* Problem to solve: The material below contains a line with "Definition Has (r" and a line with "Definition terminalFunc := Ctx". Copy exactly those two lines and all lines between them.
↓
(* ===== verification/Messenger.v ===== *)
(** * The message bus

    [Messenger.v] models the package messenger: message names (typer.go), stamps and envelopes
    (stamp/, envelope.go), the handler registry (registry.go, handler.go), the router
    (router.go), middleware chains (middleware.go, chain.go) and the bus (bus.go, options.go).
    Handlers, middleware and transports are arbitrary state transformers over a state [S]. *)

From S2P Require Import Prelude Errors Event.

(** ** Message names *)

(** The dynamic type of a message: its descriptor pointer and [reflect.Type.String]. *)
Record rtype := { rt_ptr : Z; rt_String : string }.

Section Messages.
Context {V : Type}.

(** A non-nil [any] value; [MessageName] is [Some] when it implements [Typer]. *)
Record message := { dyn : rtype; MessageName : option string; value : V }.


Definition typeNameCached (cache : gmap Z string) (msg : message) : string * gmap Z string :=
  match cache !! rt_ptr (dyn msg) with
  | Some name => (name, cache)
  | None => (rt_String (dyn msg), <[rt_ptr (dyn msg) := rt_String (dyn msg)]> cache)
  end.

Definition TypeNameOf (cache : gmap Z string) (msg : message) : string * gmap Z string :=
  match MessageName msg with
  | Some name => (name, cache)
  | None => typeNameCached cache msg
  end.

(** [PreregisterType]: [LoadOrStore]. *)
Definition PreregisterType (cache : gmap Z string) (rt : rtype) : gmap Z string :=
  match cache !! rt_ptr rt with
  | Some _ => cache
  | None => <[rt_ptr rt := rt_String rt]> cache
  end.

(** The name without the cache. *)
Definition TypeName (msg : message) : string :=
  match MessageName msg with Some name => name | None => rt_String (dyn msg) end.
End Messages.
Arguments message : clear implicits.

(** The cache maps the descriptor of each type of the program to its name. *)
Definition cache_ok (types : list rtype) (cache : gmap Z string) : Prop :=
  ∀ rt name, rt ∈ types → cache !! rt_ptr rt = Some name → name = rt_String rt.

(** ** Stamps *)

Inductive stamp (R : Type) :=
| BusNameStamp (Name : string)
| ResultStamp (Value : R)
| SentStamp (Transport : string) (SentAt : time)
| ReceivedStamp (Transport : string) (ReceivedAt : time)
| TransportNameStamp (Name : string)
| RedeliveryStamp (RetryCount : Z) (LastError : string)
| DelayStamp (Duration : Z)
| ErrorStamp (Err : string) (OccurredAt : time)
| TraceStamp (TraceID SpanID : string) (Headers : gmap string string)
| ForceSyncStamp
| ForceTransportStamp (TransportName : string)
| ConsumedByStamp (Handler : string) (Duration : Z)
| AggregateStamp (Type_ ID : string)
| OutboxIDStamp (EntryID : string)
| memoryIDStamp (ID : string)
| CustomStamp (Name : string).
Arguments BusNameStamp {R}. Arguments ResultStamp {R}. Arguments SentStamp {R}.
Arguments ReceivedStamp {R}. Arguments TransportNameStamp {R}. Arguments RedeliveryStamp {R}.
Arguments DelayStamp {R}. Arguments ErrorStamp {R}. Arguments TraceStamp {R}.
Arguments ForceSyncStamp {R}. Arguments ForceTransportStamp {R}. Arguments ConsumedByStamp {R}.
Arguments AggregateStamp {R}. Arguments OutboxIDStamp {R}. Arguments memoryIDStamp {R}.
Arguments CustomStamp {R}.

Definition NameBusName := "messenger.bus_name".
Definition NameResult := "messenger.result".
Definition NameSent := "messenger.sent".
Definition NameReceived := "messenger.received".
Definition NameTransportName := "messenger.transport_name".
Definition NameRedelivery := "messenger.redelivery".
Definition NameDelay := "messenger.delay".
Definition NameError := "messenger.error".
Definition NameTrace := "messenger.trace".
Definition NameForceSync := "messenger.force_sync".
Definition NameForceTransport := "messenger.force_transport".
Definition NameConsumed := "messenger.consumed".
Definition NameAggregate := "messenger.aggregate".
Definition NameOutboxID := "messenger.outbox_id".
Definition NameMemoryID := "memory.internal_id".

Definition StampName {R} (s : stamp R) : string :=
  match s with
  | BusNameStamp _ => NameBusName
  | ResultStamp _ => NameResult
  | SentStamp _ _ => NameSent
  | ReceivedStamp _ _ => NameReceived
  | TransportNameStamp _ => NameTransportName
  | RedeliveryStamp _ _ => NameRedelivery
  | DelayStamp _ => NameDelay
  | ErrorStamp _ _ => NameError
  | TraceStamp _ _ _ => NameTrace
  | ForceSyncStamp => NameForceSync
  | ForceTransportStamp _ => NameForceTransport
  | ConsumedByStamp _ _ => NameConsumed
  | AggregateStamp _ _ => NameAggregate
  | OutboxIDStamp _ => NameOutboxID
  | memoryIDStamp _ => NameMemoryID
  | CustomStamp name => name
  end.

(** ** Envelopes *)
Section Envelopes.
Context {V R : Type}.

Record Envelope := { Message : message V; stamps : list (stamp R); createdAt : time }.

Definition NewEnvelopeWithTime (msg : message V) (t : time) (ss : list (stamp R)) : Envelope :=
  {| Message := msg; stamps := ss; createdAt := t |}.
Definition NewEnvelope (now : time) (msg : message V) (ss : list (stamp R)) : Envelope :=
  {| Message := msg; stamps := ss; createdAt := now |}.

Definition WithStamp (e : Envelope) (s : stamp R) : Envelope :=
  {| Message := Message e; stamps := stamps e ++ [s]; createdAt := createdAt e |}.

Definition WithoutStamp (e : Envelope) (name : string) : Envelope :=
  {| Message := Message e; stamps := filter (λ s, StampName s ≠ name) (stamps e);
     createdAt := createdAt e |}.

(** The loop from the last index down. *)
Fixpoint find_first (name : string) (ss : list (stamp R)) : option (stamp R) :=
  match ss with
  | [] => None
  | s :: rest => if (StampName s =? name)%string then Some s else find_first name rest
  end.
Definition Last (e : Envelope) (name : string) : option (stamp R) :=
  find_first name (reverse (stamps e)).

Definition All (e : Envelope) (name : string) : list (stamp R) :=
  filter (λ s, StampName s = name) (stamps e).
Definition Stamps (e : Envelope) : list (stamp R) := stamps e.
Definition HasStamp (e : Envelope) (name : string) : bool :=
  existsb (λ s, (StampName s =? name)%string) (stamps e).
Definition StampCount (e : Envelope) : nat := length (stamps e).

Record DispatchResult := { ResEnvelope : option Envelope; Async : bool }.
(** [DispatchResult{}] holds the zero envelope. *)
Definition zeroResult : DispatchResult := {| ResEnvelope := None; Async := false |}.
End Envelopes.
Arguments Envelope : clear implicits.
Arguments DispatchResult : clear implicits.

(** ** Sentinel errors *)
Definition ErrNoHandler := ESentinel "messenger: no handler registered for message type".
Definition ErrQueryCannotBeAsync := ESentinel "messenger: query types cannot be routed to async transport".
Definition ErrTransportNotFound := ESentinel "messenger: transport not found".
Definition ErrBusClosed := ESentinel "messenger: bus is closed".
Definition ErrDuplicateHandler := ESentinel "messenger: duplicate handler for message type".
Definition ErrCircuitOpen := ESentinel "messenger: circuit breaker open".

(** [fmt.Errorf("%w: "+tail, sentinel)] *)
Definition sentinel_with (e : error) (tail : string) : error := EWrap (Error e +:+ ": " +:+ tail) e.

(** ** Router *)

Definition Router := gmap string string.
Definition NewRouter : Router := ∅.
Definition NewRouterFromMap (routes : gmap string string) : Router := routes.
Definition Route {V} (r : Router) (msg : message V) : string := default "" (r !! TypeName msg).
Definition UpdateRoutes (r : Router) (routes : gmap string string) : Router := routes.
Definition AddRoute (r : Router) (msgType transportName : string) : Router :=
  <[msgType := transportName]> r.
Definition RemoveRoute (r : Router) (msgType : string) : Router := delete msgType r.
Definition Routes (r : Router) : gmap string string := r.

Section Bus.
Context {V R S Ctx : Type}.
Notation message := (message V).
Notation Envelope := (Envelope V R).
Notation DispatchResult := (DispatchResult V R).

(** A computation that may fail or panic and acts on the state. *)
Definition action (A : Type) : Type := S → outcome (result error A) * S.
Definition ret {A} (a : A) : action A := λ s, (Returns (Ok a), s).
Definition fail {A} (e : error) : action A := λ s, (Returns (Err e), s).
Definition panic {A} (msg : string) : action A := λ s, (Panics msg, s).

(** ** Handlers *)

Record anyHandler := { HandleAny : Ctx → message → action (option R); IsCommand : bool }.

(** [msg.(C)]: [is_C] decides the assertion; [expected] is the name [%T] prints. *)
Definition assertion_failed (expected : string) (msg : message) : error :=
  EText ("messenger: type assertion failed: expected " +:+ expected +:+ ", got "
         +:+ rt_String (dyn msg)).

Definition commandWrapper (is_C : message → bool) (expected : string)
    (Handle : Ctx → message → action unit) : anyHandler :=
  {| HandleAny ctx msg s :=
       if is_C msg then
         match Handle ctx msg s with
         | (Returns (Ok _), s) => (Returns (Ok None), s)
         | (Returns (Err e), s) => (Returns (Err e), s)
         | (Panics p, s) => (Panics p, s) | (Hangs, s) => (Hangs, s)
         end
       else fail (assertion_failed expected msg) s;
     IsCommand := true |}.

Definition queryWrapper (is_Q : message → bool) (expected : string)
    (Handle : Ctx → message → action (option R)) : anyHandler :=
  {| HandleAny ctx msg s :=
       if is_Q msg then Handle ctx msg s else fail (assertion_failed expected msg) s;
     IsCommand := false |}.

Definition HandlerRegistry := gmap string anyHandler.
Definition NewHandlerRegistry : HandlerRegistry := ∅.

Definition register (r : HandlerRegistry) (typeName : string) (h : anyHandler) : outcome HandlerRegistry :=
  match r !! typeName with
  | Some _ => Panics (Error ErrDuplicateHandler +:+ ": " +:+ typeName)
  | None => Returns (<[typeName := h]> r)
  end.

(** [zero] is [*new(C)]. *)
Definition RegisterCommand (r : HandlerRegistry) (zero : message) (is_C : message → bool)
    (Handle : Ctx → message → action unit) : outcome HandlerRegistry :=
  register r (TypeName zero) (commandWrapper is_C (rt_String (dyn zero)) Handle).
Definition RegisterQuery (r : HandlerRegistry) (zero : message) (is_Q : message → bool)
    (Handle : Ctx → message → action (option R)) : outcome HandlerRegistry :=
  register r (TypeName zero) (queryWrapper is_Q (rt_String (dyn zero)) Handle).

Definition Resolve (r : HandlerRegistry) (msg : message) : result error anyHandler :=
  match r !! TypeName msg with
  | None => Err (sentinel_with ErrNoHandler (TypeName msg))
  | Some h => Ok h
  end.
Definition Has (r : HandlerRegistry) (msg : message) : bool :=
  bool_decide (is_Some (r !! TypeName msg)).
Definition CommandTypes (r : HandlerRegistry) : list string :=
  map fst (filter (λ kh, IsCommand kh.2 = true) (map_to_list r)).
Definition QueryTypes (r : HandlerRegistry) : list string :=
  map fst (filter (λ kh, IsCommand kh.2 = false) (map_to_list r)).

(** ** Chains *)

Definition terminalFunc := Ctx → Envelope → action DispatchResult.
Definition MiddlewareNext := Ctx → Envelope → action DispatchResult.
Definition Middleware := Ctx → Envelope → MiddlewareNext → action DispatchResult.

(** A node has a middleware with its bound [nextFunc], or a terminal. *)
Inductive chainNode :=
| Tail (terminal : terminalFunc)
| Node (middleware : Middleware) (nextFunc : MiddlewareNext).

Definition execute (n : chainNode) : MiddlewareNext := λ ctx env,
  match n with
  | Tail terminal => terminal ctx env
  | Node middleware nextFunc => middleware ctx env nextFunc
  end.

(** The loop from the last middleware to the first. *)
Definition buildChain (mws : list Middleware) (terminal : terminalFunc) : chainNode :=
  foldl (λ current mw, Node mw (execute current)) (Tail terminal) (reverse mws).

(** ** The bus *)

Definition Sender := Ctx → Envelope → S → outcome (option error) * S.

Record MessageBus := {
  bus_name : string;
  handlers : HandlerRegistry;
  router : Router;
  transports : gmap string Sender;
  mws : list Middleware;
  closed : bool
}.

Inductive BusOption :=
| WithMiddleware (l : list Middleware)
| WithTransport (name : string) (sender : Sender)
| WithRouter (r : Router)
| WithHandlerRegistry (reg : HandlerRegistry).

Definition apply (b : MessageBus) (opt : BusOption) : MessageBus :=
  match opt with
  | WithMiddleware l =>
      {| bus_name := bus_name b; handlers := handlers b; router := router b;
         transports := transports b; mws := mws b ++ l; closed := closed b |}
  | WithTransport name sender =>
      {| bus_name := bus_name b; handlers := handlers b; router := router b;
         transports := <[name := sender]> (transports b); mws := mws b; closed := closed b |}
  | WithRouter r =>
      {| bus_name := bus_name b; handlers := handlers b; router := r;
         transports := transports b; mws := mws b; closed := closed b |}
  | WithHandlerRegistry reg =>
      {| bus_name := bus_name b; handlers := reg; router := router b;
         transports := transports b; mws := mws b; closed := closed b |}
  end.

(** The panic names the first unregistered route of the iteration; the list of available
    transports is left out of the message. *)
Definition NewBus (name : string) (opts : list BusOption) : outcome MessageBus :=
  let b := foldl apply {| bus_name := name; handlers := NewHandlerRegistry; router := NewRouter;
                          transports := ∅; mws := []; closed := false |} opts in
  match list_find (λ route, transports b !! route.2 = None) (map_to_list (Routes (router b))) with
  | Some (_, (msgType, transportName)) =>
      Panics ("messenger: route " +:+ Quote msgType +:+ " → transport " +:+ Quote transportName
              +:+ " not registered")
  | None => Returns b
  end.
↑
* Exercise result:
Definition Has (r : HandlerRegistry) (msg : message) : bool :=
  bool_decide (is_Some (r !! TypeName msg)).
Definition CommandTypes (r : HandlerRegistry) : list string :=
  map fst (filter (λ kh, IsCommand kh.2 = true) (map_to_list r)).
Definition QueryTypes (r : HandlerRegistry) : list string :=
  map fst (filter (λ kh, IsCommand kh.2 = false) (map_to_list r)).

(** ** Chains *)

Definition terminalFunc := Ctx → Envelope → action DispatchResult.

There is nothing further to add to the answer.